Below are lines of data; count those containing the word "cube" and write nothing but the number.

Saved data entries:
--------
Lemma read_members l n d t :
  Forall (fun p => reads p.2) l -> l <> [] -> forallb (fun p => numbers_ok p.2) l = true ->
  (foldr Nat.max 0 ((fun p => depth p.2) <$> l) <= d)%nat ->
  (2 * String.length (join (member <$> l) +:+ "}" +:+ t) + 2 <= n)%nat ->
  members n d (join (member <$> l) +:+ "}" +:+ t)
  = Some ((fun p => (coerce_utf8 p.1, coerce p.2)) <$> l, t).
Proof.
  intros Hl. revert n. induction Hl as [|[k v] l Hv Hl IH]; intros n Hne Hok Hd Hn; [done|]. clear Hne.
  cbn in Hok, Hd, Hv. apply andb_true_iff in Hok as [Hok Hoks]. destruct n as [|n]; [lia|].
  assert (Hk : forall u, member (k, v) +:+ u =
    String dquote (escaped k +:+ String dquote (String ":" (print v +:+ u)))).
  { intros u. unfold member, quoted, text1. cbn [fst snd]. change (byte 34) with dquote.
    by rewrite !append_assoc, !str_app_cons, !append_assoc, !str_app_cons, !str_app_nil. }
  destruct l as [|w l].
  - cbn [fmap list_fmap join] in *. rewrite Hk in *. cbn [members skip].
    change (is_space dquote) with false. cbv iota. change (is_byte 34 dquote) with true. cbv iota.
    rewrite read_quoted. cbn [skip strip]. change (is_space ":"%char) with false. cbv iota.
    change (Ascii.eqb ":" ":") with true. cbv iota. cbn [String.length] in Hn.
    rewrite length_append in Hn. cbn [String.length] in Hn. rewrite (Hv Hok n d) by (lia || done). done.
  - rewrite !fmap_cons, join_cons, !append_assoc in *. rewrite Hk in *. cbn [members skip].
    change (is_space dquote) with false. cbv iota. change (is_byte 34 dquote) with true. cbv iota.
    rewrite read_quoted. cbn [skip strip]. change (is_space ":"%char) with false. cbv iota.
    change (Ascii.eqb ":" ":") with true. cbv iota. cbn [String.length] in Hn.
    rewrite length_append in Hn. cbn [String.length] in Hn. rewrite (Hv Hok n d) by (lia || done).
    rewrite <- !fmap_cons in *. rewrite str_app_cons, str_app_nil. cbn [skip].
    change (is_space ","%char) with false. cbv iota. change (is_byte 125 ","%char) with false.
    change (is_byte 44 ","%char) with true. cbv iota.
    rewrite IH; [done|done|done|lia|].
    rewrite length_append, str_app_cons, str_app_nil in Hn. cbn [String.length] in Hn. lia.
Qed.

Lemma strip_starts p a t : starts a = true -> p = "]" \/ p = "}" -> strip p (String a t) = None.
Proof.
  unfold starts. intros [[_ H1%negb_true_iff]%andb_true_iff H2%negb_true_iff]%andb_true_iff [-> | ->];
    cbn [strip]; [destruct (Ascii.eqb_spec "]" a)|destruct (Ascii.eqb_spec "}" a)]; by subst.
Qed.

Lemma read_print v : reads v.
Proof.
  unfold reads. induction v as [|b|lit|s|l IH|l IH] using value_nested_ind; intros Hok n d t Hd Hn Ht;
    (destruct n as [|n]; [lia|]).
  - done.
  - by destruct b.
  - destruct (number_head lit Hok) as (a & u & Hlit & Ha).
    destruct (number_start a Ha) as (Hst & H34 & H123 & H91 & H110 & H116 & H102).
    cbn [numbers_ok print coerce read] in *. unfold number_ok in Hok.
    destruct (number lit) as [[x r]|] eqn:E; [|done]. destruct r; [|done].
    pose proof (number_extends _ _ _ t E (or_intror Ht)) as He.
    assert (Hx : x = lit).
    { pose proof (unsigned_split) as Hu. revert E. rewrite Hlit. cbn [number].
      destruct (is_byte 45 a); [|by intros ->%Hu; rewrite append_empty_r].
      by intros (y & ->%Hu & ->)%fst_snd_Some; rewrite append_empty_r. }
    subst x. rewrite Hlit in *. rewrite str_app_cons in *. rewrite skip_start by done.
    rewrite H34, H123, H91, H110, H116, H102, He. done.
  - cbn [print coerce read]. unfold quoted. rewrite str_app_cons, append_assoc. cbn [skip].
    change (is_space dquote) with false. cbv iota. change (is_byte 34 dquote) with true. cbv iota.
    unfold text1. rewrite str_app_cons, str_app_nil. change (byte 34) with dquote.
    by rewrite read_quoted.
  - cbn [print coerce numbers_ok depth] in *. rewrite !str_app_cons, !str_app_nil, !append_assoc in *.
    cbn [read skip]. change (is_space "["%char) with false. cbv iota.
    change (is_byte 34 "["%char) with false. change (is_byte 123 "["%char) with false.
    change (is_byte 91 "["%char) with true. cbv iota. destruct d as [|d]; [lia|].
    destruct l as [|v l].
    + cbn [fmap list_fmap join]. rewrite str_app_nil, str_app_cons, str_app_nil. done.
    + destruct (print_head v) as (a & u & Hp & Ha). { cbn in Hok. by apply andb_true_iff in Hok as [? _]. }
      assert (Hno : strip "]" (skip (join (print <$> v :: l) +:+ "]" +:+ t)) = None).
      { rewrite fmap_cons, Hp. destruct (print <$> l); cbn [join];
          rewrite ?append_assoc, !str_app_cons, skip_start by done; apply strip_starts; auto. }
      rewrite Hno, read_elems; [done|done|done|done|lia|]. cbn [String.length] in Hn. lia.
  - cbn [print coerce numbers_ok depth] in *. rewrite !str_app_cons, !str_app_nil, !append_assoc in *.
    cbn [read skip]. change (is_space "{"%char) with false. cbv iota.
    change (is_byte 34 "{"%char) with false. change (is_byte 123 "{"%char) with true. cbv iota.
    destruct d as [|d]; [lia|]. fold member in *. change (fun p => quoted p.1 +:+ ":" +:+ print p.2) with member in *.
    destruct l as [|[k v] l].
    + cbn [fmap list_fmap join]. rewrite str_app_nil, str_app_cons, str_app_nil. done.
    + assert (Hno : strip "}" (skip (join (member <$> (k, v) :: l) +:+ "}" +:+ t)) = None).
      { rewrite fmap_cons. unfold member at 1, quoted at 1. destruct (member <$> l); cbn [join];
          rewrite ?append_assoc, !str_app_cons, skip_start by done; apply strip_starts; auto. }
      rewrite Hno, read_members; [done|done|done|done|lia|]. cbn [String.length] in Hn. lia.
Qed.

Lemma print_decode v :
  numbers_ok v = true -> (depth v <= maxNestingDepth)%nat -> Decode (Encode v) = Some (coerce v).
Proof.
  intros Hok Hd. unfold Decode, Encode. rewrite (read_print v Hok _ maxNestingDepth (text1 10)); [done|done| |done].
  unfold fuel_for. lia.
Qed.
(* ===== verification/Sha256.v ===== *)
(** * [crypto/sha256]: [Sum256] (FIPS 180-4), on 32-bit words kept as [N] *)
From S2P Require Import Prelude GoStrings Encoding.
From Stdlib Require Import Ascii.

Local Open Scope N_scope.

Definition wadd (a b : N) : N := (a + b) mod 2 ^ 32.
Definition rotr (k a : N) : N := N.lor (N.shiftr a k) (N.shiftl a (32 - k) mod 2 ^ 32).

Definition Sigma0 a := N.lxor (rotr 2 a) (N.lxor (rotr 13 a) (rotr 22 a)).
Definition Sigma1 a := N.lxor (rotr 6 a) (N.lxor (rotr 11 a) (rotr 25 a)).
Definition sigma0 a := N.lxor (rotr 7 a) (N.lxor (rotr 18 a) (N.shiftr a 3)).
Definition sigma1 a := N.lxor (rotr 17 a) (N.lxor (rotr 19 a) (N.shiftr a 10)).
Definition Ch x y z := N.lxor (N.land x y) (N.land (N.lxor x (2 ^ 32 - 1)) z).
Definition Maj x y z := N.lxor (N.land x y) (N.lxor (N.land x z) (N.land y z)).

(** The constants are the first 32 bits of the fractional parts of roots of primes: cube roots
    of the first 64 for the rounds, square roots of the first 8 for the initial state. *)
Definition is_prime (n : nat) : bool :=
  forallb (fun d => negb (Nat.modulo n d =? 0)%nat) (seq 2 (n - 2)).
Definition primes : list N := N.of_nat <$> List.filter is_prime (seq 2 310).

(** The integer cube root, bit by bit from [2 ^ k] down. *)
Fixpoint cbrt (k : nat) (r n : N) : N :=
  let r' := r + 2 ^ N.of_nat k in
  let r := if r' ^ 3 <=? n then r' else r in
  match k with O => r | S k' => cbrt k' r n end.

Definition K : list N := Eval vm_compute in
  (fun p => cbrt 35 0 (p * 2 ^ 96) mod 2 ^ 32) <$> primes.

Record state := State { ha : N; hb : N; hc : N; hd : N; he : N; hf : N; hg : N; hh : N }.
Definition root_word (i : nat) : N := N.sqrt (nth i primes 0 * 2 ^ 64) mod 2 ^ 32.
Definition H0 : state := Eval vm_compute in
  State (root_word 0) (root_word 1) (root_word 2) (root_word 3)
    (root_word 4) (root_word 5) (root_word 6) (root_word 7).

(** The last sixteen words of the message schedule, newest first, extended by one. *)
Definition next_word (w : list N) : N :=
  wadd (wadd (sigma1 (nth 1 w 0)) (nth 6 w 0)) (wadd (sigma0 (nth 14 w 0)) (nth 15 w 0)).

Definition round (s : state) (k w : N) : state :=
  let t1 := wadd (wadd (wadd (hh s) (Sigma1 (he s))) (Ch (he s) (hf s) (hg s))) (wadd k w) in
  let t2 := wadd (Sigma0 (ha s)) (Maj (ha s) (hb s) (hc s)) in
  State (wadd t1 t2) (ha s) (hb s) (hc s) (wadd (hd s) t1) (he s) (hf s) (hg s).

(** [block] holds the words still to come, [w] those already used. *)
Fixpoint rounds (ks block w : list N) (s : state) : state :=
  match ks with
  | [] => s
  | k :: ks' =>
      match block with
      | x :: block' => rounds ks' block' (x :: w) (round s k x)
      | [] => let x := next_word w in rounds ks' [] (x :: take 15 w) (round s k x)
      end
  end.

Definition compress (s : state) (block : list N) : state :=
  let r := rounds K block [] s in
  State (wadd (ha s) (ha r)) (wadd (hb s) (hb r)) (wadd (hc s) (hc r)) (wadd (hd s) (hd r))
    (wadd (he s) (he r)) (wadd (hf s) (hf r)) (wadd (hg s) (hg r)) (wadd (hh s) (hh r)).

Fixpoint be_words (l : list N) : list N :=
  match l with
  | a :: b :: c :: d :: l' => ((a * 256 + b) * 256 + c) * 256 + d :: be_words l'
  | _ => []
  end.

(** The big-endian bytes of a number, [n] of them. *)
Fixpoint be_bytes (n : nat) (x : N) : list N :=
  match n with O => [] | S n' => N.shiftr x (8 * N.of_nat n') mod 256 :: be_bytes n' x end.

(** The padded message: 0x80, zeroes, the bit length. *)
Definition pad (l : list N) : list N :=
  let n := length l in
  l ++ 128 :: replicate ((119 - n mod 64) mod 64) 0 ++ be_bytes 8 (8 * N.of_nat n).

Fixpoint blocks (fuel : nat) (ws : list N) (s : state) : state :=
  match fuel with
  | O => s
  | S f => match ws with
           | [] => s
           | _ => blocks f (drop 16 ws) (compress s (take 16 ws))
           end
  end.

Definition Sum256 (msg : string) : string :=
  let ws := be_words (pad (byte_of <$> bytes_of msg)) in
  let s := blocks (S (length ws)) ws H0 in
  string_of (byte <$> concat (be_bytes 4 <$>
    [ha s; hb s; hc s; hd s; he s; hf s; hg s; hh s])).

Example K_rounds : length K = 64%nat /\ nth 63 K 0 = 0xc67178f2.
Proof. by vm_compute. Qed.
Example Sum256_abc :
  hex_EncodeToString (Sum256 "abc")
  = "ba7816bf8f01cfea414140de5dae2223b00361a396177a9cb410ff61f20015ad".
Proof. by vm_compute. Qed.
Example Sum256_empty :
  hex_EncodeToString (Sum256 "")
  = "e3b0c44298fc1c149afbf4c8996fb92427ae41e4649b934ca495991b7852b855".
Proof. by vm_compute. Qed.
Example Sum256_two_blocks :
  hex_EncodeToString (Sum256 "abcdbcdecdefdefgefghfghighijhijkijkljklmklmnlmnomnopnopq")
  = "248d6a61d20638b8e5c026930c3e6039a33ce45964ff2167f6ecedd419db06c1".
Proof. by vm_compute. Qed.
--------
RESULT OF THE EXERCISE:
2